Type I and Type II hypersensitivity reactions and their pathological presentations

1. Hypersensitivity reactions — general

Hypersensitivity reactions are normally protective immune responses that instead cause host-tissue injury, due to inadequate control or an inappropriate target. Triggering stimuli are hard to eliminate (self-antigens, persistent microbes, environmental antigens), so once started the response is difficult to terminate.

Causes: autoimmunity (loss of self-tolerance), excessive reactions to microbes (e.g. immune-complex post-streptococcal GN; T-cell injury in viral hepatitis), and reactions to environmental antigens (~20% of the population, genetic predisposition).

Type	Mechanism	Prototype disorders
I — Immediate	IgE → mast-cell mediators	Anaphylaxis, atopic asthma, allergic rhinitis
II — Antibody-mediated	IgG/IgM vs cell-surface/ECM antigen	AIHA, Goodpasture, myasthenia gravis, Graves
III — Immune complex	Ag–Ab complex deposition	SLE, serum sickness, Arthus reaction
IV — Cell-mediated	T cells / macrophages	Contact dermatitis, TB, T1DM, MS

Types I–III are antibody-mediated; type IV is T-cell mediated.

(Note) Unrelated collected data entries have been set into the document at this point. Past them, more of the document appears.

(** * Sun.py: solar rise/set, twilight, day length, altitude and flux

    A shallow embedding of [Sun.py] (class [Sun]).

    - Python [int] values (year, month, day, [upper_limb]) are [Z].
    - Python [float] values are idealised as real numbers [R]: rounding,
      signed zeros, infinities and NaN are not modelled.
    - The exceptions the arithmetic can raise ([ZeroDivisionError] of [/],
      [ValueError] of [math.sqrt] and [math.acos], [IndexError] of list
      indexing) are explicit, in a small error monad that also records
      every argument handed to [__acosd]. *)

From Stdlib Require Import ZArith Reals Lra Lia List String Bool.
Import ListNotations.

(** ** Calendar arithmetic (integers) *)

Module Calendar.
Local Open Scope Z_scope.

(** [calendar.isleap] of the Python standard library. *)
Definition isleap (year : Z) : bool :=
  (year mod 4 =? 0) && (negb (year mod 100 =? 0) || (year mod 400 =? 0)).

(** [Sun.__daysSince2000Jan0]; [/] on Python 2 integers is floor division,
    which on the non-negative operands met here is also truncation. *)
Definition __daysSince2000Jan0 (y m d : Z) : Z :=
  367 * y - 7 * (y + (m + 9) / 12) / 4 + 275 * m / 9 + d - 730530.

(** The same formula with every division truncating ([Z.quot]). *)
Definition daysSince2000Jan0_trunc (y m d : Z) : Z :=
  367 * y - Z.quot (7 * (y + Z.quot (m + 9) 12)) 4 + Z.quot (275 * m) 9
  + d - 730530.

(** The Gregorian calendar: month lengths and the day after a date. *)
Definition days_in_month (y m : Z) : Z :=
  if m =? 2 then (if isleap y then 29 else 28)
  else if (m =? 4) || (m =? 6) || (m =? 9) || (m =? 11) then 30
  else 31.

Definition valid_date (y m d : Z) : bool :=
  (1 <=? m) && (m <=? 12) && (1 <=? d) && (d <=? days_in_month y m).

Definition supported_date (y m d : Z) : bool :=
  (1801 <=? y) && (y <=? 2099) && valid_date y m d.

Definition next_date (y m d : Z) : Z * Z * Z :=
  if d <? days_in_month y m then (y, m, d + 1)
  else if m <? 12 then (y, m + 1, 1)
  else (y + 1, 1, 1).

(** Days from 1999-12-31 to a date, counted on the Gregorian calendar:
    whole years from 2000, then whole months, then days. *)
Definition days_in_year (y : Z) : Z := if isleap y then 366 else 365.

Fixpoint days_of_years (from : Z) (n : nat) : Z :=
  match n with
  | O => 0
  | S k => days_in_year from + days_of_years (from + 1) k
  end.

Fixpoint days_of_months (y : Z) (from : Z) (n : nat) : Z :=
  match n with
  | O => 0
  | S k => days_in_month y from + days_of_months y (from + 1) k
  end.

Definition year_offset (y : Z) : Z :=
  if 2000 <=? y then days_of_years 2000 (Z.to_nat (y - 2000))
  else - days_of_years y (Z.to_nat (2000 - y)).

Definition gregorian_days (y m d : Z) : Z :=
  year_offset y + days_of_months y 1 (Z.to_nat (m - 1)) + d.

(** All the valid dates of a span of years, for exhaustive checks; [f y]
    is computed once per year and handed to the check. *)
Definition range (from : Z) (n : nat) : list Z :=
  map (fun i => from + Z.of_nat i) (seq 0 n).

Definition all_dates {A : Type} (f : Z -> A) (P : A -> Z -> Z -> Z -> bool)
    (y0 : Z) (ny : nat) : bool :=
  forallb (fun y =>
    let a := f y in
    forallb (fun m =>
      forallb (fun d => negb (valid_date y m d) || P a y m d) (range 1 31))
      (range 1 12))
    (range y0 ny).

(** [Sun.__julian]: day of the year from two cumulative month tables.
    A Python list index below zero counts from the end of the list; an index
    outside the list raises [IndexError], rendered here as [None]. *)
Definition py_index (l : list Z) (i : Z) : option Z :=
  let n := Z.of_nat (List.length l) in
  let j := if i <? 0 then i + n else i in
  if (0 <=? j) && (j <? n) then nth_error l (Z.to_nat j) else None.

Definition __julian (year month day : Z) : option Z :=
  let lMonth :=
    if isleap year
    then [0; 31; 60; 91; 121; 152; 182; 213; 244; 274; 305; 335; 366]
    else [0; 31; 59; 90; 120; 151; 181; 212; 243; 273; 304; 334; 365] in
  match py_index lMonth (month - 1) with
  | Some b => Some (b + day)
  | None => None
  end.

End Calendar.

(** ** The error monad, with the record of the calls of [__acosd] *)

Inductive exn : Type :=
| ZeroDivisionError
| ValueError (fn : string)
| IndexError.

Inductive outcome (A : Type) : Type :=
| Ok (a : A)
| Raise (e : exn).
Arguments Ok {A} a.
Arguments Raise {A} e.

(** A computation yields the arguments [__acosd] was called with, in
    order, and its outcome. *)
Definition M (A : Type) : Type := (list R * outcome A)%type.

Definition ret {A : Type} (a : A) : M A := ([], Ok a).
Definition raise {A : Type} (e : exn) : M A := ([], Raise e).
Definition bind {A B : Type} (m : M A) (f : A -> M B) : M B :=
  match m with
  | (l, Ok a) => let (l', r) := f a in (l ++ l', r)
  | (l, Raise e) => (l, Raise e)
  end.

Definition acosd_args {A : Type} (m : M A) : list R := fst m.
Definition result {A : Type} (m : M A) : outcome A := snd m.

Declare Scope monad_scope.
Delimit Scope monad_scope with monad.
Notation "x <- m ;; k" := (bind m (fun x => k))
  (at level 61, m at next level, right associativity) : monad_scope.
Notation "' pat <- m ;; k" := (bind m (fun x => match x with pat => k end))
  (at level 61, pat pattern, m at next level, right associativity)
  : monad_scope.

(** ** Sun.py over the reals *)

Module Sun.
Import Calendar.
Local Open Scope R_scope.
Local Open Scope monad_scope.

(** *** The [math] module *)

Definition radians (x : R) : R := x * PI / 180.
Definition degrees (x : R) : R := x * 180 / PI.

(** [math.floor] (a float in Python 2). *)
Definition floor (x : R) : R := IZR (Int_part x).

Definition hypot (x y : R) : R := sqrt (x * x + y * y).

(** [math.atan2 y x], the angle of the point [(x, y)], in (-PI, PI]. *)
Definition atan2 (y x : R) : R :=
  if Rlt_dec 0 x then atan (y / x)
  else if Rlt_dec x 0 then
    (if Rle_dec 0 y then atan (y / x) + PI else atan (y / x) - PI)
  else if Rlt_dec 0 y then PI / 2
  else if Rlt_dec y 0 then - (PI / 2)
  else 0.

(** [math.sqrt] and [math.acos] raise [ValueError] outside their domain. *)
Definition math_sqrt (x : R) : M R :=
  if Rle_dec 0 x then ret (sqrt x) else raise (ValueError "sqrt").

Definition math_acos (x : R) : M R :=
  if Rle_dec (-1) x
  then (if Rle_dec x 1 then ret (acos x) else raise (ValueError "acos"))
  else raise (ValueError "acos").
(** ** The scatter plot *)

Lemma axes_getattr_overlay :
  axes_getattr "overlay"
  = Raise (AttributeError "'Axes' object has no attribute 'overlay'").
Proof. reflexivity. Qed.

Lemma scatter_points_appends (clean : DataFrame) (ms : Q) (ax ax' : Axes) :
  scatter_points clean ms ax = Ok ax' ->
  exists xs ys sz, ax' = ax ++ [Scatter xs ys sz].
Proof.
  unfold scatter_points. intros H.
  destruct (has_col clean "axp" && has_col clean "ayp");
    bind_cases H; injection H as <-; eauto.
Qed.

Lemma no_overlay_app (a b : Axes) :
  forallb (fun c => negb (is_overlay c)) (a ++ b)
  = forallb (fun c => negb (is_overlay c)) a
    && forallb (fun c => negb (is_overlay c)) b.
Proof. apply forallb_app. Qed.

Lemma clean_data_columns (df clean : DataFrame) (s : screen) :
  clean_data df s = Ok clean -> columns clean = columns df.
Proof.
  unfold clean_data. intros H. bind_cases H.
  destruct a as [x y]. unfold drop in H.
  destruct (forallb _ _); [|discriminate]. now injection H as <-.
Qed.

Lemma fixation_duration_total (df : DataFrame) (rs : list (label * list f64)) :
  has_col df "stime" = true -> has_col df "etime" = true ->
  exists ds, fixation_duration df rs = Ok ds
             /\ List.length ds = List.length rs.
Proof.
  unfold has_col. intros Hs He.
  destruct (col_pos "stime" (columns df)) as [si|] eqn:Es; [|discriminate].
  destruct (col_pos "etime" (columns df)) as [ei|] eqn:Ee; [|discriminate].
  induction rs as [|r rs [ds [IH Hlen]]]; simpl.
  - now exists [].
  - unfold getcell. rewrite Es, Ee. simpl. rewrite IH. simpl.
    eexists. split; [reflexivity|]. simpl. now rewrite Hlen.
Qed.
(** ** An Ack with nothing to promote *)

(** X10: an Ack of a pending delivery whose job has no blocked evaluation
    and whose token has no requeue entry only removes: the delivery, the
    attempt counter and the job entry are gone, TotalUnacked drops by one,
    and the ready and blocked queues, the timers and the delay heap are as
    before.  The next evaluation of that job is admitted to the ready
    queue. *)
Theorem Ack_without_successor (b : EvalBroker) (evalID token : string) (u : unackEval)
    (bySched : SchedulerStats) :
  unack b !! evalID = Some u -> Token u = token -> NackTimer u = true ->
  ByScheduler (stats b) !! ackQueue b evalID u = Some bySched ->
  blocked b !! namespacedID (Eval u) = None ->
  requeue b !! token = None ->
  ∃ b',
    Ack b evalID token = Ok b' tt ∧
    unack b' = delete evalID (unack b) ∧
    evals b' = delete evalID (evals b) ∧
    jobEvals b' = delete (namespacedID (Eval u)) (jobEvals b) ∧
    TotalUnacked (stats b') = TotalUnacked (stats b) - 1 ∧
    ready b' = ready b ∧ blocked b' = blocked b ∧ timeWait b' = timeWait b ∧
    delayHeap b' = delayHeap b ∧ requeue b' = requeue b ∧
    (enabled b = true ->
     ∀ e q, namespacedID e = namespacedID (Eval u) ->
            onReady (enqueueLocked b' e q) q e).
Proof.
  intros Hu Htok Htimer Hs Hblk Hrq. unfold Ack. rewrite Hu, Htimer, Hs.
  assert (String.eqb (Token u) token = true) as -> by (by apply String.eqb_eq).
  simpl. unfold ackUnblock. simpl. rewrite Hblk. unfold ackRequeue. simpl.
  rewrite Hrq. eexists. split; [done |]. simpl.
  split; [done |]. split; [done |]. split; [done |]. split; [lia |].
  do 4 (split; [done |]). split; [by apply delete_id |].
  intros Hen e q Hkey. apply enqueueLocked_admits; [done |].
  simpl. rewrite Hkey. apply lookup_delete_eq.
Qed.

Lemma Ack_without_successor_witness :
  ∃ b', Ack (demoBroker 3 outstandingOps) "e50" "t1" = Ok b' tt ∧
        evals b' = delete "e50"%string (evals (demoBroker 3 outstandingOps)).
Proof.
  destruct (Ack_without_successor (demoBroker 3 outstandingOps) "e50" "t1"
              (mkUnack evalA50 "t1" true) (mkSched 0 1)
              ltac:(vm_compute; reflexivity) eq_refl eq_refl
              ltac:(vm_compute; reflexivity) ltac:(vm_compute; reflexivity)
              ltac:(vm_compute; reflexivity)) as (b' & Hack & _ & Hev & _).
  exists b'. split; [exact Hack | exact Hev].
Defined.

(** ** Scanning one class *)

(** X11: a scan of a single class does not depend on what Peek reads: on
    an enabled broker it returns nothing, and changes nothing, when the
    class has no ready queue or an empty one, and otherwise delivers the
    evaluation heap.Pop takes from the queue, leaving the rest of the heap
    as the queue.  A scan of no class returns nothing. *)
Theorem scan_of_one_class (b : EvalBroker) (sched : string) (rnd : nat)
    (token : string) :
  enabled b = true ->
  scanForSchedulers b [] rnd token = Ok b None ∧
  (default [] (ready b !! sched) = [] ->
   scanForSchedulers b [sched] rnd token = Ok b None) ∧
  (∀ l, ready b !! sched = Some l -> l ≠ [] ->
        is_Some (ByScheduler (stats b) !! sched) ->
        ∃ b' e pending,
          scanForSchedulers b [sched] rnd token = Ok b' (Some (e, token)) ∧
          heap_Pop l = Some (e, pending) ∧
          ready b' = <[sched:=pending]> (ready b)).
Proof.
  intros Hen. unfold scanForSchedulers, eligible. rewrite Hen. simpl.
  split; [done |]. split.
  - intros Hempty. unfold scanStep.
    destruct (ready b !! sched) as [l |]; [| done]. simpl in Hempty. by subst l.
  - intros l Hl Hne [bySched Hs]. unfold scanStep. rewrite Hl.
    assert (is_Some (Peek l)) as [r Hr].
    { unfold Peek. destruct l as [| x l'] eqn:Heq; [done |]. rewrite <- Heq.
      replace (length l) with (S (length l')) by (by subst l).
      apply lookup_lt_is_Some. subst l. simpl. lia. }
    rewrite Hr. simpl. unfold dequeueForSched. rewrite Hl, Hs. simpl.
    destruct (heap_Pop_is_Some l Hne) as [[e pending] Hpop]. rewrite Hpop.
    by eexists _, e, pending.
Qed.

Lemma scan_of_one_class_witness :
  ∃ b' e pending,
    scanForSchedulers (demoBroker 3 [OpEnqueue evalA50; OpEnqueue evalA10])
      ["A"%string] 0 "t1" = Ok b' (Some (e, "t1"%string)) ∧
    heap_Pop [evalA50; evalA10] = Some (e, pending) ∧
    ready b' =
      <["A"%string:=pending]>
        (ready (demoBroker 3 [OpEnqueue evalA50; OpEnqueue evalA10])).
Proof.
  apply (proj2 (proj2 (scan_of_one_class
                         (demoBroker 3 [OpEnqueue evalA50; OpEnqueue evalA10])
                         "A" 0 "t1" eq_refl))).
  - vm_compute. reflexivity.
  - discriminate.
  - exists (mkSched 2 0). vm_compute. reflexivity.
Defined.

(** ** What a scan compares *)

Lemma Peek_None (p : list Evaluation) : Peek p = None <-> p = [].
Proof.
  unfold Peek. destruct p as [| x p']; [done |]. simpl. split; [| done].
  intros Hn. apply lookup_ge_None in Hn. simpl in Hn. lia.
Qed.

2. Type I (Immediate / anaphylactic)

IgE-mediated, occurs within minutes of antigen exposure; may be local (hay fever, asthma) or fatal (anaphylaxis).

Sequence:

1. First exposure → APC presents allergen on MHC-II to Th2 cells.
2. Th2 cytokines: IL-4 → B cells class-switch to IgE; IL-5 → recruits eosinophils; IL-13 → mucus secretion.
3. IgE binds mast cells via the Fc portion (sensitization).
4. Re-exposure cross-links IgE → mast-cell degranulation:
   • Immediate phase (5–30 min) — preformed/primary mediators: histamine, serotonin (vasodilation, ↑ permeability, smooth-muscle contraction, mucus); newly synthesized prostaglandins (bronchospasm) and leukotrienes (chemotaxis, spasm).
   • Late phase (2–8 h, days) — eosinophils, neutrophils, lymphocytes (TNF-α driven); eosinophil major basic protein → epithelial damage.

Clinical/pathology:

• Local (atopy): rhinitis, urticaria, food allergy, asthma bronchiale — reversible bronchoconstriction, airway hyperreactivity, mucus hypersecretion; features include Curschmann spirals, Charcot–Leyden crystals, eosinophilic infiltrate; chronic → emphysema → cor pulmonale.
• Systemic anaphylaxis (bee venom, penicillin): urticaria, bronchospasm, laryngeal edema, GI symptoms → anaphylactic shock; autopsy shows pulmonary edema/ARDS-type hyaline membranes.

3. Type II (Antibody-mediated / cytotoxic)

IgG/IgM bind antigens fixed on a cell surface or ECM (endogenous or exogenous, e.g. drugs). Three mechanisms:

1. Opsonization & phagocytosis — antibody/C3b-coated cells ingested via Fc/C3b receptors (e.g. autoimmune hemolytic anemia, immune thrombocytopenia).
2. Complement- & Fc-mediated inflammation — classical complement activation recruits neutrophils → tissue injury, MAC lysis (e.g. Goodpasture, pemphigus vulgaris, vasculitis).
3. Antibody-mediated cellular dysfunction — antibodies alter receptor function without injury: myasthenia gravis (anti-AChR → block), Graves (anti-TSHR → stimulation → hyperthyroidism).

Disease	Target antigen	Manifestation
Autoimmune hemolytic anemia	RBC membrane proteins	Hemolysis, anemia
Immune thrombocytopenic purpura	Platelet GpIIb/IIIa	Bleeding
Pemphigus vulgaris	Desmoglein (epidermal)	Skin bullae
Goodpasture syndrome	Basement membrane (NC1 collagen IV)	Nephritis, lung hemorrhage
Myasthenia gravis	ACh receptor	Muscle weakness
Graves disease	TSH receptor	Hyperthyroidism
Pernicious anemia	Intrinsic factor	↓ B12 absorption, anemia

Also Rh incompatibility — Rh⁻ mother sensitized by Rh⁺ fetus → IgG crosses placenta in next pregnancy → fetal hemolysis, edema, jaundice.

💡 High-yield: Type I = IgE + mast cells (Th2 → IL-4/IL-5/IL-13); immediate phase = histamine, late phase = eosinophils → anaphylaxis/asthma. Type II = IgG/IgM vs surface antigen via opsonization, complement inflammation, or receptor dysfunction (Graves = stimulating, myasthenia = blocking). Goodpasture (anti-GBM) → lung + kidney.